The contrast was most overt with substance abuse treatment. Much of our inpatient psychiatry work during the first two years of residency training involved people with alcohol and drug problems. In Durham and its surrounding areas, cocaine and its cheaper derivative, crack, remained the street drug of choice well into the 2000s. In local public settings, the usual protocol was to admit a patient for four to seven days for alcohol detox and two to three days for cocaine withdrawal (if accompanied by suicidal thoughts). The patient would then be discharged to outpatient treatment. Occasionally, a person might be accepted to an off-site residential program (fourteen to twenty-eight days), but that typically required them to have established outpatient care first and to have remained alcohol- and drug-free before they could be enrolled.

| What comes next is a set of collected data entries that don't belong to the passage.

Lemma at_end_entries fs : filled (subarray c (u32 c (o + 16)) o) (u16 c (o + 10)) fs -> u32 c (o + 16) <= size h ->
  exists b, (match table fs !! OOXML_CONTENT_TYPES_ENTRY, table fs !! OOXML_REQUIRED_ENTRY_BY_MIME m with
    | Some contentTypes, Some expectedFamily =>
        if existsb (fun familyEntry => negb (equals familyEntry (OOXML_REQUIRED_ENTRY_BY_MIME m)) && bool_decide (is_Some (table fs !! familyEntry)))
             OOXML_FAMILY_ENTRIES
        then Ok false else
        first ← matchesLocalHeader h contentTypes (u32 c (o + 16));
        if negb first then Ok false else matchesLocalHeader h expectedFamily (u32 c (o + 16))
    | _, _ => Ok false
    end : parser bool) = Ok b /\ (b = true <-> package_entries fs).
Proof.
  intros [[E [Hheaders Hn]] _] Hstart. unfold package_entries.
  assert (Hoff : forall f, f ∈ fs -> 0 <= localHeaderOffset (entry_of f)).
  { intros f Hf. apply (uintLE_range (subarray f 42 46)), Forall_subarray. apply (Forall_subarray _ _ (u32 c (o + 16)) o) in Hb as Hs.
    rewrite E in Hs. apply concat_bytes in Hs. by eapply Forall_forall in Hs. }
  assert (Hget : forall k e, table fs !! k = Some e -> 0 <= localHeaderOffset e /\
    ((exists f, f ∈ fs /\ name (entry_of f) = k /\ local_header c (u32 c (o + 16)) (entry_of f)) <-> local_header c (u32 c (o + 16)) e)).
  { intros k e He. pose proof He as (f & Hf & <- & Hk)%table_lookup; [|done]. split; [auto|]. split; [|eauto].
    intros (f' & Hf' & Hk' & Hl). assert (table fs !! k = Some (entry_of f')) as E' by (apply table_lookup; eauto). congruence. }
  assert (Hnone : forall k, table fs !! k = None -> forall f, f ∈ fs -> name (entry_of f) = k -> False).
  { intros k Hk f Hf Hnm. assert (table fs !! k = Some (entry_of f)) by (apply table_lookup; eauto). congruence. }
  setoid_rewrite elem_of_cons. setoid_rewrite list_elem_of_singleton.
  destruct (table fs !! OOXML_CONTENT_TYPES_ENTRY) as [e1|] eqn:E1.
  2: { rejects. intros [Hr _]. destruct (Hr _ (or_introl eq_refl)) as (f & Hf & Hk & _). by destruct (Hnone _ E1 f Hf Hk). }
  destruct (table fs !! OOXML_REQUIRED_ENTRY_BY_MIME m) as [e2|] eqn:E2.
  2: { rejects. intros [Hr _]. destruct (Hr _ (or_intror eq_refl)) as (f & Hf & Hk & _). by destruct (Hnone _ E2 f Hf Hk). }
  destruct (Hget _ _ E1) as [Ho1 Hl1], (Hget _ _ E2) as [Ho2 Hl2].
  destruct (existsb _ _) eqn:Ex.
  { rejects. intros [_ Ho]. rewrite (proj2 (other_families m (table fs))) in Ex; [done|]. intros other Hne.
    apply eq_None_not_Some. rewrite table_has. auto. }
  rewrite other_families in Ex.
  destruct (matchesLocalHeader_spec h e1 (u32 c (o + 16)) Ho1 Hstart) as (b1 & -> & Hb1).
  destruct (matchesLocalHeader_spec h e2 (u32 c (o + 16)) Ho2 Hstart) as (b2 & Hm2 & Hb2). cbn [mbind exec_bind].
  destruct b1; cbn [negb].
  - exists b2. split; [done|]. rewrite Hb2, <- Hl2. split.
    + intros H2. split; [intros required [->| ->]; [by apply Hl1, Hb1|done]|].
      intros other Hne Hin. apply table_has in Hin. rewrite Ex in Hin by done. by destruct Hin.
    + intros [H _]. by apply H; right.
  - rejects. intros [H _]. assert (false = true) by by apply Hb1, Hl1, H; left. done.
Qed.

Lemma matches_at_end_spec eocd : read_end c 0 o = Some eocd -> exists b, matches_at_end h m eocd = Ok b /\ (b = true <-> ooxml_package m c).
Proof.
  unfold read_end. destruct (refused_end c o) eqn:Href; [done|]. intros [= <-]. setoid_rewrite package_iff.
  setoid_rewrite Href. pose proof (field_pos 4 c (o + 16) Hb). pose proof Hlast as [(Ho & _ & Hend) _].
  pose proof (field_pos 2 c (o + 20) Hb). unfold matches_at_end, package_fits. cbn [totalEntries centralDirectorySize centralDirectoryOffset absoluteOffset].
  rewrite Z.add_0_l.
  destruct (Z.ltb_spec (u16 c (o + 10)) 1); cbn [orb]; [rejects; lia|].
  destruct (Z.ltb_spec OOXML_MAX_ENTRIES (u16 c (o + 10))); cbn [orb]; [rejects; lia|].
  destruct (Z.ltb_spec (u32 c (o + 12)) 1); cbn [orb]; [rejects; lia|].
  destruct (Z.ltb_spec OOXML_MAX_CENTRAL_DIRECTORY_BYTES (u32 c (o + 12))); cbn [orb]; [rejects; lia|].
  destruct (Z.eqb_spec (u32 c (o + 16) + u32 c (o + 12)) o) as [Hsum|Hsum]; cbn [negb]; [|rejects; tauto].
  rewrite or_else_read_ok by (unfold size; lia). rewrite Hsum. unfold or_else.
  destruct (parseCentralDirectory_spec (subarray c (u32 c (o + 16)) o) (Forall_subarray _ _ _ _ Hb) (u16 c (o + 10))) as [(fs & Hfs & ->)|[-> Hno]]; [lia| |];
    cbn [mbind exec_bind].
  - destruct (at_end_entries fs Hfs) as (b & -> & Hbb); [unfold size; lia|]. exists b. split; [done|]. rewrite Hbb. split.
    + intros He. split; [done|]. split; [lia|]. eauto.
    + intros (_ & _ & fs' & Hfs' & He). enough (fs' = fs) as -> by done. destruct Hfs as [Hr _], Hfs' as [Hr' _].
      apply central_records in Hr as [Hr _], Hr' as [Hr' _]; [|by apply Forall_subarray..].
      eapply records_unique; [|done..]. by apply Forall_subarray.
  - rejects. intros (_ & _ & fs & Hfs & _). by destruct (Hno fs Hfs).
Qed.
End package.

Lemma ooxml_package_size m c : Forall is_byte c -> ooxml_package m c -> 22 <= len c.
Proof. intros Hb (o & fs & [(Ho & _ & Hl) _] & _). pose proof (field_pos 2 c (o + 20) Hb). lia. Qed.

Lemma read_end_tail c k o : Forall is_byte c -> 0 <= k <= len c -> 0 <= o -> k + o + 22 <= len c ->
  read_end (subarray c k (len c)) k o = read_end c 0 (k + o) /\ refused_end (subarray c k (len c)) o = refused_end c (k + o).
Proof.
  intros Hb Hk Ho Hl. unfold read_end, refused_end. rewrite !field_sub by lia. by rewrite !Z.add_assoc, Z.add_0_l.
Qed.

All too often, patients struggled under this system. While rotating at the state hospital, I saw Steve, a mechanic in his early forties who'd been abusing cocaine for almost two years, having started shortly after his wife and young daughter were killed in a car accident. His supervisor had recently confronted him about his drug use and threatened to fire him if he didn't seek treatment. Without health insurance to cover the costs of private office care and a three-month wait to be seen at the county clinic, Steve came directly to our hospital. Because the alcohol and drug detox unit was full, he was sent to the general admissions wing, where he was surrounded by patients like Lonnie who had severe mental problems.